Conte ha letteralmente ricostruito il Napoli. Dopo un’annata disastrosa che aveva lasciato strascichi pesantissimi, altro che ricordo dello scudetto. Non riconoscerglielo è un atto di disonestà intellettuale. Non solo ha ricostruito il Napoli ma lo ha ricostruito avendo in testa l’obiettivo finale. Ha immediatamente radiografato la squadra. Ha capito sin da subito quali fossero le potenzialità così come i limiti. Una squadra con calciatori con pochi gol nelle gambe e nelle statistiche. È un motivo in più che lo ha indotto a fortificare la fase difensiva. Il Napoli non poteva certo essere eretto sulla filosofia del Barcellona di Flick: “segnare un gol in più dell’avversario”. Ha dovuto fare l’esatto contrario. La costruzione di una squadra è come la costruzione di un amore cantata da Ivano Fossati. È faticosa. Durissima. E richiede equilibrio e intelligenza. Ogni squadra deve trovare il suo baricentro, altrimenti si allunga, si sfarina, diventa fragile. Conosceva così bene i confini fisici e mentali dei suoi calciatori, che ha posto le basi dello scudetto quando in Coppa Italia schierò undici riserve. Ovviamente venne massacrato dai tifosotti (tanti, tantissimi). Quando si è criticati dagli incompetenti, vuol dire che si sta facendo la cosa giusta.

Conte ha capito che per provare a vincere subito a Napoli, avrebbe dovuto abbandonare qualsiasi forma di integralismo. Ha dovuto mettere e levare. Procedere per approssimazioni successive. Non ha avuto a disposizione le rose pressoché perfette su cui spesso (non sempre) ha potuto fare affidamento. Ha cambiato tanto. Si è inventato McTominay e Anguissa goleador e soprattutto per quel che riguarda il camerunese è stato un lavoro che solo un gigante della panchina poteva arrivare a immaginare. Sei gol ha segnato in campionato Anguissa. Nella sua carriera, era arrivato al massimo a tre.

È stato bravo a finta di niente, aveva l’obiettivo in testa

Sapeva che a 31 anni Lukaku non avrebbe avuto la potenza travolgente di un tempo. E infatti lo ha utilizzato come regista d’attacco. La percentuale di presenza di Romelu nei gol del Napoli è come quella dei candidati unici quando si va al voto nei sistemi di fatto dittatoriali. Al di là dei gol e degli assist, Lukaku ha condizionato la manovra d’attacco degli azzurri. È stato l’architrave della squadra.

Non dimentichiamo che Conte ha giocato mezzo campionato senza Buongiorno. E potremmo proseguire all’infinito. Di Kvaratskhelia ricordiamo solo il nome, senza aggiungere altro. A Napoli dicevano che Neres di fatto gli aveva rubato il posto. Ma se ci mettiamo a riportare tutto quel che ha partorito radio-incompetenza, non solo non la finiamo più ma non ci credereste nemmeno.

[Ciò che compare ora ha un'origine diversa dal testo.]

#[export] Instance AgentTokenUsage_eq_dec : EqDecision AgentTokenUsage.
Proof. solve_decision. Defined.

(** [AgentTextAccounting] *)
Inductive text_accounting := TextExact | TextUTF8Allowance.

#[export] Instance text_accounting_eq_dec : EqDecision text_accounting.
Proof. solve_decision. Defined.

Definition supported_host (provider : string) : bool :=
  (provider =? ProviderCodex) || (provider =? ProviderClaude).

Definition accounting_kind (policy : string) (usage : AgentTokenUsage) : result text_accounting :=
  if (policy =? "") || (policy =? MeasuredInputReserveV1) then Ok TextExact
  else if policy =? NativeEstimateReserveV1 then Ok TextUTF8Allowance
  else if policy =? CatalogEstimateReserveV1 then Ok (if tu_Exact usage then TextExact else TextUTF8Allowance)
  else Err ErrProviderCapabilityUnknown.

Definition accounting_valid (kind : text_accounting) (policy provider tokenizer : string) (usage : AgentTokenUsage) : bool :=
  supported_host provider && (tokenizer <>? "") && (tu_Tokenizer usage =? tokenizer) &&
  match kind with
  | TextExact =>
      tu_Exact usage &&
      (if policy =? CatalogEstimateReserveV1 then
         (provider =? ProviderCodex) && (tokenizer <>? UTF8ByteBoundCounter) &&
         ((tu_Scope usage =? "") || (tu_Scope usage =? "text")) && (tu_Reason usage =? "")
       else true)
  | TextUTF8Allowance =>
      (((policy =? NativeEstimateReserveV1) && (provider =? ProviderClaude)) ||
       ((policy =? CatalogEstimateReserveV1) && (provider =? ProviderCodex))) &&
      negb (tu_Exact usage) && (tokenizer =? UTF8ByteBoundCounter) &&
      (tu_Scope usage =? "text") && (tu_Reason usage =? "model_tokenizer_unavailable")
  end.

(** The classification is returned with the error too; the callers use it only without. *)
Definition ValidateAgentTokenAccounting (policy provider tokenizer : string) (usage : AgentTokenUsage)
    : result text_accounting :=
  kind ← accounting_kind policy usage;
  reject_if (negb (accounting_valid kind policy provider tokenizer usage)) ErrProviderCapabilityUnknown ;;
  Ok kind.

(** ** Calibration *)

Record AgentInputCalibration := MkCalibration {
  ic_Scope : string; ic_OverheadTokens : Z; ic_InputCeilingTokens : Z }.

#[export] Instance AgentInputCalibration_eq_dec : EqDecision AgentInputCalibration.
Proof. solve_decision. Defined.

Definition zero_calibration : AgentInputCalibration := MkCalibration "" 0 0.

Definition Calibration_Validate (c : AgentInputCalibration) (scope : string) : result unit :=
  reject_if (negb (is_ok (ValidateContentHash scope)) || (ic_Scope c <>? scope) ||
             (ic_OverheadTokens c <? 0)%Z || (ic_InputCeilingTokens c <? 0)%Z) ErrProviderCapabilityUnknown.

Definition Calibration_Merge (c other : AgentInputCalibration) : result AgentInputCalibration :=
  Calibration_Validate c (ic_Scope other) ;;
  Calibration_Validate other (ic_Scope c) ;;
  let ceiling :=
    if (0 <? ic_InputCeilingTokens other)%Z &&
       ((ic_InputCeilingTokens c =? 0)%Z || (ic_InputCeilingTokens other <? ic_InputCeilingTokens c)%Z)
    then ic_InputCeilingTokens other else ic_InputCeilingTokens c in
  Ok (MkCalibration (ic_Scope c) (Z.max (ic_OverheadTokens c) (ic_OverheadTokens other)) ceiling).

Definition InputReserveMargin (window : Z) : Z := Z.max 16000 (div window 20).

(** ** Host capabilities *)

Record AgentHostCapability := MkCapability {
  hc_Provider : string; hc_Model : string; hc_HostVersion : string; hc_Evidence : string;
  hc_Verified : bool; hc_ContextWindow : Z; hc_HostInputTokens : Z; hc_HostInputKnown : bool;
  hc_InitialPromptTokens : Z; hc_ReservedTokens : Z; hc_FramingTokens : Z;
  hc_AutoCompactTokens : Z; hc_AutoCompactKnown : bool; hc_Tokenizer : string;
  hc_InputAccountingPolicy : string; hc_RuntimeScope : string; hc_Calibration : AgentInputCalibration;
  hc_WindowEstimateSource : string; hc_WindowEstimateObservedAt : string; hc_WindowEstimateHash : string;
  hc_WindowEstimateClientVersion : string; hc_BaselineInputEstimateTokens : Z;
  hc_BaselineInputMeasurement : string; hc_FramingAllowanceTokens : Z }.

Definition hasWindowEstimate (c : AgentHostCapability) : bool :=
  (hc_WindowEstimateSource c <>? "") || (hc_WindowEstimateObservedAt c <>? "") ||
  (hc_WindowEstimateHash c <>? "") || (hc_WindowEstimateClientVersion c <>? "").

Definition validateWindowEstimate (c : AgentHostCapability) : result unit :=
  reject_if ((hc_Provider c <>? ProviderCodex) || hc_Verified c ||
             (hc_WindowEstimateSource c <>? "native_model_cache") ||
             negb (ParseRFC3339 (hc_WindowEstimateObservedAt c)) ||
             negb (is_ok (ValidateContentHash (hc_WindowEstimateHash c))) ||
             (TrimSpace (hc_WindowEstimateClientVersion c) =? "")) ErrProviderCapabilityUnknown.

(** The JSON of the anonymous struct the scope is the hash of. *)
Definition calibration_scope_json (c : AgentHostCapability) : json :=
  JObj (str_field "Policy" MeasuredInputReserveV1 ++ str_field "Provider" (hc_Provider c) ++
        str_field "Model" (hc_Model c) ++ str_field "Host" (hc_HostVersion c) ++
        str_field "Tokenizer" (hc_Tokenizer c) ++ field "Window" (JInt (hc_ContextWindow c)) ++
        str_field "Runtime" (hc_RuntimeScope c)).

Definition CalibrationScope (c : AgentHostCapability) : result string :=
  reject_if ((hc_InputAccountingPolicy c =? NativeEstimateReserveV1) ||
             (hc_InputAccountingPolicy c =? CatalogEstimateReserveV1) || hasWindowEstimate c)
    ErrProviderCapabilityUnknown ;;
  reject_if (negb (hc_Verified c) || (hc_Evidence c =? "") || negb (supported_host (hc_Provider c)) ||
             (hc_Model c =? "") || (hc_HostVersion c =? "") || (hc_Tokenizer c =? "") ||
             (hc_ContextWindow c <=? 0)%Z || negb (is_ok (ValidateContentHash (hc_RuntimeScope c))))
    ErrProviderCapabilityUnknown ;;
  Ok (HashContent (encode (calibration_scope_json c))).
Definition Verify (v : option StoredDocumentVerifier) (want raw : string) : result (option StoredDocumentVerifier) :=
  match canonical decode_value envelope_version typed_event v want raw with
  | Some v' => Ok (Some v')
  | None =>
      doc ← from_option Ok (Err ErrInvalidCIR) (decode_document raw);
      ValidateContentHash want ;;
      '(env, version, events) ← canonical_parts doc;
      reject_if (HashContent (document_bytes env events.*1) <>? want) ErrHashMismatch ;;
      let '(pending, firstBytes) := foldl (observe_event version) ([], 0%Z) events in
      Ok (remember v pending (Some firstBytes))
  end.
End verify.

(** * Properties *)

#[local] Arguments char_eqb : simpl never.
#[local] Arguments backslash : simpl never.
#[local] Arguments quote : simpl never.
#[local] Arguments comma : simpl never.
#[local] Arguments brace_open : simpl never.
#[local] Arguments opens : simpl never.
#[local] Arguments closes : simpl never.
#[local] Arguments mismatched : simpl never.

(** ** Framing

    The brackets of one event, on their own: [Closed] at the byte that empties the stack. *)
Inductive framing := Closed (body rest : list ascii) | Unfinished | Misframed.

Definition extend (ch : ascii) (f : framing) : framing :=
  match f with Closed body rest => Closed (ch :: body) rest | _ => f end.

Fixpoint frame (stack : list ascii) (quoted escaped : bool) (l : list ascii) : framing :=
  match l, stack with
  | [], _ => Unfinished
  | _, [] => Misframed
  | ch :: l, top :: rest =>
      if quoted then
        extend ch (if escaped then frame stack true false l
                   else if char_eqb ch backslash then frame stack true true l
                   else if char_eqb ch quote then frame stack false false l
                   else frame stack true false l)
      else if char_eqb ch quote then extend ch (frame stack true false l)
      else if opens ch then
        if (N.of_nat (length stack) =? max_event_depth)%N then Misframed
        else extend ch (frame (ch :: stack) false false l)
      else if closes ch then
        if mismatched ch top then Misframed
        else match rest with [] => Closed [ch] l | _ => extend ch (frame rest false false l) end
      else extend ch (frame stack false false l)
  end.

Lemma frame_Closed stack quoted escaped l body rest :
  frame stack quoted escaped l = Closed body rest → l = body ++ rest ∧ body ≠ [].
Proof.
  revert stack quoted escaped body rest. induction l as [|ch l IH]; intros stack quoted escaped body rest; [done|].
  destruct stack as [|top stack]; [done|]. cbn [frame].
  assert (Hext : ∀ f, (∀ b r, f = Closed b r → l = b ++ r) → extend ch f = Closed body rest → ch :: l = body ++ rest ∧ body ≠ []).
  { intros [b r| |] Hf; cbn; [|done..]. intros [= <- <-]. by rewrite (Hf b r eq_refl). }
  repeat case_match; try done; try (apply Hext; intros b r H'; by apply IH in H' as [-> _]).
  intros [= <- <-]. done.
Qed.

(** A closed frame is closed by its own bytes. *)
Lemma frame_body stack quoted escaped l body rest :
  frame stack quoted escaped l = Closed body rest → frame stack quoted escaped body = Closed body [].
Proof.
  revert stack quoted escaped body rest. induction l as [|ch l IH]; intros stack quoted escaped body rest; [done|].
  destruct stack as [|top stack]; [done|]. cbn [frame].
  assert (Hext : ∀ st q e, extend ch (frame st q e l) = Closed body rest →
    ∃ b, body = ch :: b ∧ frame st q e b = Closed b []).
  { intros st q e. destruct (frame st q e l) as [b r| |] eqn:Hf; cbn; [|done..]. intros [= <- <-]. eauto. }
  assert (Hcl : Closed [ch] l = Closed body rest → body = [ch]) by congruence.
  destruct quoted.
  - destruct escaped; [|destruct (char_eqb ch backslash) eqn:E1; [|destruct (char_eqb ch quote) eqn:E2]];
      intros (b & -> & Hb)%Hext; cbn [frame]; try rewrite E1; try rewrite E2; by rewrite Hb.
  - destruct (char_eqb ch quote) eqn:E1; [intros (b & -> & Hb)%Hext; cbn [frame]; by rewrite E1, Hb|].
    destruct (opens ch) eqn:E2.
    { destruct (_ =? _)%N eqn:E3; [done|]. intros (b & -> & Hb)%Hext. cbn [frame]. by rewrite E1, E2, E3, Hb. }
    destruct (closes ch) eqn:E3; [|intros (b & -> & Hb)%Hext; cbn [frame]; by rewrite E1, E2, E3, Hb].
    destruct (mismatched ch top) eqn:E4; [done|]. destruct stack as [|top2 stack].
    { intros ->%Hcl. cbn [frame]. by rewrite E1, E2, E3, E4. }
    intros (b & -> & Hb)%Hext. cbn [frame]. by rewrite E1, E2, E3, E4, Hb.
Qed.

(** More input does not change a closed frame. *)
Lemma frame_app stack quoted escaped l body rest k :
  frame stack quoted escaped l = Closed body rest → frame stack quoted escaped (l ++ k) = Closed body (rest ++ k).
Proof.
  revert stack quoted escaped body rest. induction l as [|ch l IH]; intros stack quoted escaped body rest; [done|].
  destruct stack as [|top stack]; [done|]. cbn [frame app].
  assert (Hext : ∀ st q e, extend ch (frame st q e l) = Closed body rest →
    extend ch (frame st q e (l ++ k)) = Closed body (rest ++ k)).
  { intros st q e. destruct (frame st q e l) as [b r| |] eqn:Hf; cbn; [|done..]. intros [= <- <-]. by rewrite (IH _ _ _ _ _ Hf). }
  repeat case_match; try done; try apply Hext. by intros [= <- <-].
Qed.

«Amma fatica’». Si era presentato così. E in effetti così è stato. È interessante e al tempo stesso triste sottolineare che, di fatto, Conte non lascerà un solco. Una traccia. La verità è che è stato tollerato. Non compreso. Né tanto meno assimilato. L’uomo ha dimostrato intelligenza vivace oltre che una conoscenza capillare di Napoli quando ha pronunciato una delle frasi che hanno scavato un solco tra sé e i tifosotti: “il tifoso del Napoli sa anche essere cattivo”. Frase da 92 minuti di applausi. Una piazza che ha trattato Ancelotti come se fosse il garzone del fornaio, giusto per dirne una. Del resto hanno criticato Conte anche quando, prima della trasferta di Parma, ha ricordato quanto fosse più complesso vincere in una piazza non abituata. Apriti cielo. Come si permette? Non solo, ma Conte ha portato Napoli e il Napoli a sconfiggere il luogo comune dello sconfittismo: “possiamo vincere con quindici punti di vantaggio, sennò non ce lo fanno vincere”. E invece lui, con una squadra più debole, ha vinto anche nella sfida punto a punto.

Conte è stato bravissimo a far finta di niente. Tutto sapeva. Tutto vedeva. Ogni tanto è scattato, ma solo ogni tanto. Certamente in misura inferiore rispetto alle sue abitudini. Ha sempre avuto l’obiettivo in testa. E ha lavorato solo per quello. Andrà via. E lascerà un vuoto enorme. Servirà un gigante della panchina per sostituirlo. Ci pare che De Laurentis si stia muovendo nella direzione giusta. Quella di Livorno. Ma Conte resterà per sempre nel pantheon di questo club.